**Problem details:** Look through the entries below and report every line that has "ContainerInfo".

--- START ---

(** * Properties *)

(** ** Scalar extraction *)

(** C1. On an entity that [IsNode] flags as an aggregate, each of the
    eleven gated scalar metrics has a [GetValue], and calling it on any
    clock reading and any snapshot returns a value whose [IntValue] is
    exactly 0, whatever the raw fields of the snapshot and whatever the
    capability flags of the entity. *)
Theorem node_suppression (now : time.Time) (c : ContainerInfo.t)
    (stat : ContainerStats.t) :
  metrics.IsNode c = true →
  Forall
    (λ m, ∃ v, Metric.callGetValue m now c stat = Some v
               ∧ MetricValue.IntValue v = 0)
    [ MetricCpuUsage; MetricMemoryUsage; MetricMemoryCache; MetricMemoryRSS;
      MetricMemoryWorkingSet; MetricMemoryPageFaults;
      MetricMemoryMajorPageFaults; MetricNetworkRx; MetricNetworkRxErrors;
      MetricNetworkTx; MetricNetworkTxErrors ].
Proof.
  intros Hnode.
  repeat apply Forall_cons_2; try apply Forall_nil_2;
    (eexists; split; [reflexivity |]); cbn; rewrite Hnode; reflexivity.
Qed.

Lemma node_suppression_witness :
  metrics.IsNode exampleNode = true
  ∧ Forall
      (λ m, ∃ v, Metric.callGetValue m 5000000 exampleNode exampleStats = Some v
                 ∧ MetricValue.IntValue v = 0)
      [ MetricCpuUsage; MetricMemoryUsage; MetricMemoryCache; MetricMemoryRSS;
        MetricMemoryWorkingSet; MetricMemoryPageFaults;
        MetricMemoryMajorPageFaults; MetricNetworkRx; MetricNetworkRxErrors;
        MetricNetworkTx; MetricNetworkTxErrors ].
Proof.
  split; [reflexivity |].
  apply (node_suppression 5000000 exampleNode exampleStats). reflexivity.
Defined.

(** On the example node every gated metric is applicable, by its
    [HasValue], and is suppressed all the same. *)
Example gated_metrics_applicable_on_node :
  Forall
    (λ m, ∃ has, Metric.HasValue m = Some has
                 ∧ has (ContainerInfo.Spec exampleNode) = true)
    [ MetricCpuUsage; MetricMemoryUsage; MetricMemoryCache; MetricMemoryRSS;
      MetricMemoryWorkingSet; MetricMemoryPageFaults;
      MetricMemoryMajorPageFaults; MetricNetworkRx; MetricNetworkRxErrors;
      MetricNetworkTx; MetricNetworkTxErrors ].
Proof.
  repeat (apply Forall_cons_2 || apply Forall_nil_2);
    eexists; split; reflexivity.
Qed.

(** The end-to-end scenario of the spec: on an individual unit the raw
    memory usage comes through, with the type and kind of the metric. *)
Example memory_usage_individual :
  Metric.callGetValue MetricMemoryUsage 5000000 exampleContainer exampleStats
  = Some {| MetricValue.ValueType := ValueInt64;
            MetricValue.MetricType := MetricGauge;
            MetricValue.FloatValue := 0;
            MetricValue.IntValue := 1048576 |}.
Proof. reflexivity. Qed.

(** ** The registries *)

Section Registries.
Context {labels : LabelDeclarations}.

--- END ---

**Solution:**
Theorem node_suppression (now : time.Time) (c : ContainerInfo.t)
                 ∧ has (ContainerInfo.Spec exampleNode) = true)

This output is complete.